To this day, I’m still surprised by how quickly American automakers, once the custodians of the SUV, have seen their lead and expertise all but disappear in only the last decade. Brands that once would have never dared get in the ring with the likes of Ford and Chevrolet in this segment have not only entered the squared circle but demonstrated superior talents. The 2020 Kia Telluride is quite the talented and skilled newcomer.
In a way, brands like Dodge, Ford and GMC may have pioneered the large midsize three-row SUV segment but, overnight or so it seems, Volkswagen, Hyundai and Kia joined in alongside Toyota and Mazda to completely dominate. Styling and the list of features that make up the new Telluride put it in top contention with the competition, with little effort.

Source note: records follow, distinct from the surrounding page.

Record typetree : Set := Typetree {
  tt_type : etype;
  tt_unsigned : bool;
  tt_const : bool;
  tt_volatile : bool;
  tt_restrict : bool;
  tt_vararg : bool;
  tt_flexible : bool;
  tt_vla : bool;
  tt_incomplete : bool;
  tt_size : Z;
  tt_vlen : option symref;
  tt_members : list member;
  tt_next : ctype;
  tt_tag : option symref
}.

Abbreviation typetab := (list typetree).

(** [Type type = {0}] and [struct typetree t = {0}]. *)
Definition type_zero : ctype := basic_type__void.
Definition typetree_zero (e : etype) : typetree :=
  Typetree e false false false false false false false false 0 None [] type_zero None.

(** ** Fields *)

Definition tt_set_members (t : typetree) (l : list member) : typetree :=
  Typetree (tt_type t) (tt_unsigned t) (tt_const t) (tt_volatile t) (tt_restrict t) (tt_vararg t)
    (tt_flexible t) (tt_vla t) (tt_incomplete t) (tt_size t) (tt_vlen t) l (tt_next t) (tt_tag t).
Definition tt_set_size (t : typetree) (n : Z) : typetree :=
  Typetree (tt_type t) (tt_unsigned t) (tt_const t) (tt_volatile t) (tt_restrict t) (tt_vararg t)
    (tt_flexible t) (tt_vla t) (tt_incomplete t) n (tt_vlen t) (tt_members t) (tt_next t) (tt_tag t).
Definition tt_set_next (t : typetree) (n : ctype) : typetree :=
  Typetree (tt_type t) (tt_unsigned t) (tt_const t) (tt_volatile t) (tt_restrict t) (tt_vararg t)
    (tt_flexible t) (tt_vla t) (tt_incomplete t) (tt_size t) (tt_vlen t) (tt_members t) n (tt_tag t).
Definition tt_set_incomplete (t : typetree) (b : bool) : typetree :=
  Typetree (tt_type t) (tt_unsigned t) (tt_const t) (tt_volatile t) (tt_restrict t) (tt_vararg t)
    (tt_flexible t) (tt_vla t) b (tt_size t) (tt_vlen t) (tt_members t) (tt_next t) (tt_tag t).
Definition tt_set_flexible (t : typetree) (b : bool) : typetree :=
  Typetree (tt_type t) (tt_unsigned t) (tt_const t) (tt_volatile t) (tt_restrict t) (tt_vararg t)
    b (tt_vla t) (tt_incomplete t) (tt_size t) (tt_vlen t) (tt_members t) (tt_next t) (tt_tag t).
Definition tt_set_vararg (t : typetree) (b : bool) : typetree :=
  Typetree (tt_type t) (tt_unsigned t) (tt_const t) (tt_volatile t) (tt_restrict t) b
    (tt_flexible t) (tt_vla t) (tt_incomplete t) (tt_size t) (tt_vlen t) (tt_members t) (tt_next t) (tt_tag t).
Definition tt_set_vla (t : typetree) (b : bool) (vlen : option symref) : typetree :=
  Typetree (tt_type t) (tt_unsigned t) (tt_const t) (tt_volatile t) (tt_restrict t) (tt_vararg t)
    (tt_flexible t) b (tt_incomplete t) (tt_size t) vlen (tt_members t) (tt_next t) (tt_tag t).
Definition tt_set_quals (t : typetree) (c v : bool) : typetree :=
  Typetree (tt_type t) (tt_unsigned t) c v (tt_restrict t) (tt_vararg t)
    (tt_flexible t) (tt_vla t) (tt_incomplete t) (tt_size t) (tt_vlen t) (tt_members t) (tt_next t) (tt_tag t).
Definition tt_set_tag (t : typetree) (tag : option symref) : typetree :=
  Typetree (tt_type t) (tt_unsigned t) (tt_const t) (tt_volatile t) (tt_restrict t) (tt_vararg t)
    (tt_flexible t) (tt_vla t) (tt_incomplete t) (tt_size t) (tt_vlen t) (tt_members t) (tt_next t) tag.

(** ** The table *)

Definition get_typetree_handle (ts : typetab) (ref : Z) : outcome typetree :=
  _ ← c_assert (0 <? ref);
  _ ← c_assert (ref <=? Z.of_nat (length ts));
  defined "no entry" (ts !! Z.to_nat (ref - 1)).

(** Writing through the handle of an entry. *)
Definition put (ts : typetab) (ref : Z) (t : typetree) : typetab :=
  <[Z.to_nat (ref - 1) := t]> ts.

Definition get_type_handle (ts : typetab) (ref : Z) : outcome ctype :=
  t ← get_typetree_handle ts ref;
  match tt_type t with
  | T_POINTER =>
      let n := tt_next t in
      if t_pointer n then Exit "assertion failed"
      else Ok (Ctype (t_type n) (t_unsigned n) (t_const n) (t_volatile n) (t_restrict n)
                 true (tt_const t) (tt_volatile t) (tt_restrict t) (t_ref n))
  | e =>
      let r := match e with T_FUNCTION | T_ARRAY | T_STRUCT | T_UNION => ref | _ => 0 end in
      Ok (Ctype e (tt_unsigned t) (tt_const t) (tt_volatile t) (tt_restrict t)
            false false false false r)
  end.

(** [type_create]; [ref] is a 16-bit field. *)
Definition type_create (ts : typetab) (tt : etype) : typetab * ctype :=
  let ts := ts ++ [typetree_zero tt] in
  (ts, Ctype tt false false false false false false false false
         (wrap_s 16 (Z.of_nat (length ts)))).

(** [clear_types(NULL)]: the empty table and the arrays of members handed to
    [free]. *)
Definition clear_types (ts : typetab) : typetab * list (list member) := ([], tt_members <$> ts).

Definition set_ref (t : ctype) (r : Z) : ctype :=
  Ctype (t_type t) (t_unsigned t) (t_const t) (t_volatile t) (t_restrict t) (t_pointer t)
    (t_pointer_const t) (t_pointer_volatile t) (t_pointer_restrict t) r.
Definition set_pointer (t : ctype) (b : bool) : ctype :=
  Ctype (t_type t) (t_unsigned t) (t_const t) (t_volatile t) (t_restrict t) b
    (t_pointer_const t) (t_pointer_volatile t) (t_pointer_restrict t) (t_ref t).

Definition is_type_placeholder (t : ctype) : bool := etype_code (t_type t) =? -1.
Definition get_type_placeholder : ctype := basic_type (T_OTHER (-1)) false.

Definition remove_qualifiers (t : ctype) : ctype :=
  if t_pointer t then
    Ctype (t_type t) (t_unsigned t) (t_const t) (t_volatile t) (t_restrict t) true
      false false false (t_ref t)
  else
    Ctype (t_type t) (t_unsigned t) false false false false
      (t_pointer_const t) (t_pointer_volatile t) (t_pointer_restrict t) (t_ref t).

Definition type_set_const (t : ctype) : ctype :=
  if t_pointer t then
    Ctype (t_type t) (t_unsigned t) (t_const t) (t_volatile t) (t_restrict t) true
      true (t_pointer_volatile t) (t_pointer_restrict t) (t_ref t)
  else
    Ctype (t_type t) (t_unsigned t) true (t_volatile t) (t_restrict t) false
      (t_pointer_const t) (t_pointer_volatile t) (t_pointer_restrict t) (t_ref t).
Definition type_set_volatile (t : ctype) : ctype :=
  if t_pointer t then
    Ctype (t_type t) (t_unsigned t) (t_const t) (t_volatile t) (t_restrict t) true
      (t_pointer_const t) true (t_pointer_restrict t) (t_ref t)
  else
    Ctype (t_type t) (t_unsigned t) (t_const t) true (t_restrict t) false
      (t_pointer_const t) (t_pointer_volatile t) (t_pointer_restrict t) (t_ref t).
Definition type_set_restrict (t : ctype) : outcome ctype :=
  if negb (is_pointer t) then Exit "Cannot apply 'restrict' qualifier to non-pointer types."
  else if t_pointer t then
    Ok (Ctype (t_type t) (t_unsigned t) (t_const t) (t_volatile t) (t_restrict t) true
      (t_pointer_const t) (t_pointer_volatile t) true (t_ref t))
  else
    Ok (Ctype (t_type t) (t_unsigned t) (t_const t) (t_volatile t) true false
      (t_pointer_const t) (t_pointer_volatile t) (t_pointer_restrict t) (t_ref t)).
Definition type_apply_qualifiers (t other : ctype) : outcome ctype :=
  let t := if is_const other then type_set_const t else t in
  let t := if is_volatile other then type_set_volatile t else t in
  if is_restrict other then type_set_restrict t else Ok t.

(** ** Sizes and members *)

Definition out_of_depth {A} : outcome A := Undef "recursion too deep".

Fixpoint size_of (fuel : nat) (ts : typetab) (t : ctype) : outcome Z :=
  match fuel with
  | O => out_of_depth
  | S fuel =>
      match type_of t with
      | T_BOOL | T_CHAR => Ok 1
      | T_SHORT => Ok 2
      | T_INT | T_FLOAT => Ok 4
      | T_LONG | T_DOUBLE | T_POINTER => Ok 8
      | T_LDOUBLE => Ok 16
      | T_STRUCT | T_UNION => t ← get_typetree_handle ts (t_ref t); Ok (tt_size t)
      | T_ARRAY =>
          t ← get_typetree_handle ts (t_ref t);
          n ← size_of fuel ts (tt_next t);
          Ok (mulz (tt_size t) n)
      | _ => Ok 0
      end
  end.

Definition nmembers (ts : typetab) (t : ctype) : outcome Z :=
  t ← get_typetree_handle ts (t_ref t); Ok (Z.of_nat (length (tt_members t))).

Definition get_member (ts : typetab) (t : ctype) (n : Z) : outcome member :=
  _ ← c_assert (0 <=? n);
  t ← get_typetree_handle ts (t_ref t);
  _ ← c_assert (n <? Z.of_nat (length (tt_members t)));
  defined "no member" (tt_members t !! Z.to_nat n).

Definition type_deref (ts : typetab) (t : ctype) : outcome ctype :=
  _ ← c_assert (is_pointer t);
  if t_pointer t then Ok (set_pointer (remove_qualifiers t) false)
  else get_type_handle ts (t_ref t).

Definition type_next (ts : typetab) (t : ctype) : outcome ctype :=
  if is_pointer t then type_deref ts t
  else
    _ ← c_assert (is_function t || is_array t);
    t ← get_typetree_handle ts (t_ref t); Ok (tt_next t).

(** The loop of [type_alignment] over the members. *)
Fixpoint max_alignment (al : ctype → outcome Z) (l : list member) (m : Z) : outcome Z :=
  match l with
  | [] => Ok m
  | mem :: l => d ← al (m_type mem); max_alignment al l (if m <? d then d else m)
  end.

Fixpoint type_alignment (fuel : nat) (ts : typetab) (t : ctype) : outcome Z :=
  match fuel with
  | O => out_of_depth
  | S fuel =>
      _ ← c_assert (is_object t);
      match type_of t with
      | T_ARRAY => n ← type_next ts t; type_alignment fuel ts n
      | T_STRUCT | T_UNION =>
          s ← get_typetree_handle ts (t_ref t);
          m ← max_alignment (type_alignment fuel ts) (tt_members s) 0;
          _ ← c_assert (negb (m =? 0));
          Ok m
      | _ => size_of (S fuel) ts t
      end
  end.

Definition is_flexible (ts : typetab) (t : ctype) : outcome bool :=
  if is_struct_or_union t then t ← get_typetree_handle ts (t_ref t); Ok (tt_flexible t)
  else Ok false.

(** [find_type_member], with the index it may store. *)
Fixpoint find_member (l : list member) (name : kstring) (i : Z) : option (Z * member) :=
  match l with
  | [] => None
  | m :: l => if str_cmp name (m_name m) =? 0 then Some (i, m) else find_member l name (i + 1)
  end.
Definition find_type_member (ts : typetab) (t : ctype) (name : kstring) :
    outcome (option (Z * member)) :=
  _ ← c_assert (is_struct_or_union t || is_function t);
  t ← get_typetree_handle ts (t_ref t);
  Ok (find_member (tt_members t) name 0).

Definition dots : kstring := snd (str_init [] (cstr "...")).

(** The part of [add_member] that updates a struct or union: flexible array
    members, the size limit and the new size. *)
Definition grow_aggregate (fuel : nat) (ts : typetab) (parent : ctype) (t : typetree) (m : member) :
    outcome typetree :=
  n ← size_of fuel ts (m_type m);
  t ← (if n =? 0 then
         if is_array (m_type m) && negb (tt_flexible t) then Ok (tt_set_flexible t true)
         else Exit "Member has incomplete type."
       else Ok t);
  fl ← is_flexible ts (m_type m);
  t ← (if (fl : bool) then
         if is_struct parent then Exit "Cannot add flexible struct member."
         else Ok (tt_set_flexible t true)
       else Ok t);
  if subz LONGLONG_MAX (m_offset m) <? n then Exit "Object is too large."
  else if tt_size t <? addz (m_offset m) n then Ok (tt_set_size t (addz (m_offset m) n))
  else Ok t.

The flashy bits are powerful
Thing is that the 2020 Kia Telluride is nothing short than incredibly impressive in nearly all facets. Let’s start with value, an area once subjugated by Kia and Hyundai. The Telluride’s base EX trim starts at $44,995, then, there’s the SX at $49,995 and finally, the $53,995 SX Limited. There are simply no options to add, they come as is. This is a brilliant approach to “car buyers” as opposed to “car shoppers”, which are a dying breed.
All Telluride version are powered by a 3.8-litre V6 good for 291-horsepower and 262 lb.-ft. of torque and include an 8-speed automatic transmission, AWD along with 18-inch wheels, LED lighting, a large 10.25-inch touchscreen display, wireless charger, heated seats and steering wheel, satellite radio, smart cruise control and loads more. There are seven available drive modes through the Drive Terrain Mode Select wheel. I’ll save you time: Leave it in Smart.
Comfortable seating for 8 is standard, as is an enormous boot. With the 3rd row in place, the Telluride delivers 601 litres of useable volume. With it stowed, the numbers grows to 1,304 litres. There’s superb easily accessible storage compartment below the floor that can hold fairly large objects.
SX is the sweet spot
My tester was an SX which involves 20-inch wheels, dual-pane sunroof, leather seats, power front seats with memory, a Harman Kardon audio – far too many words to say that, for $50k, the Kia Telluride delivers amenities that luxury SUVs cost 50% more typically offer in option packages. One incredibly pointless feature is Blind-View monitor, or what Honda calls Lane Watch. Within the instrument panel, cameras project what they see depending on turn-signal activation.
As for styling, Kia’s nailed the unique look that can be polarizing. I’ve come to embrace the unique fascia and rear treatment to the point where I think it might be one of the most attractive in the segment.
The cabin too is attractive, loaded with attention to detail, lovely materials and all is presented in a manner worthy of said $75,000. The seats are large and supportive, there’s plenty of storage here too – it’s a good place to move into with the family.
I did have one reoccurring issue that oddly popped up on the last few days of the loan. The system while displaying CarPlay, would fail to transition from Waze to Siri, for example, projecting confusing road map indications to a point where the iPhone needed to be disconnect to reset. The “bug” occurred over a two day period only to never reappear.
Lovely drive, expect pit stops
Taking the road in the 2020 Kia Telluride is to discover a vehicle that is extremely refined and smooth. The ride quality is above expectations with a comfortably chassis which, thanks to its multi-link rear suspension setup, still handles quite well. Steering and brakes are as they should be. The V6 generates sufficient power however, with up to 5,000lbs in tow, gear and humans, fuel consumption will be grave.
My real issues with the Telluride are real-world fuel economy which will rarely, if ever, dip below 12.5L/100km. Given the size, it could be acceptable although there are better alternatives on the road today.
Why so contemptuous?
The other final point I want to make in regard to the big Kia is durability, or quality. Upon initial contact, the initial impression of quality is overwhelming, so much so that it seems too good to be true. In the recent past, I’ve seen and heard too many stories involving late-model Kia and Hyundai quickly losing that sense of durability. My tester made me hopeful, if barely, given that it had already covered 17,000km at the hands of my colleagues and seemed relatively unscathed from the wear.
Now, I don’t mean to rain on Kia’s ongoing parade (who the Hell am I anyway?) but, although Motor Trend handed them SUV of the year, and Kelley Blue Book named it Best New Model and Best 3-Row Midsize SUV, I’m not entirely convinced that the Telluride will hold on to all this initial praise in a year or two.
In the segment, I do like the Toyota Highlander, the Mazda CX-9, Subaru Ascent and the Dodge Durango, my guilty pleasure. As for the Kia Telluride, and the Hyundai Palisade which I’ve not yet driven, I’d wait a year or so before putting it on the shopping list.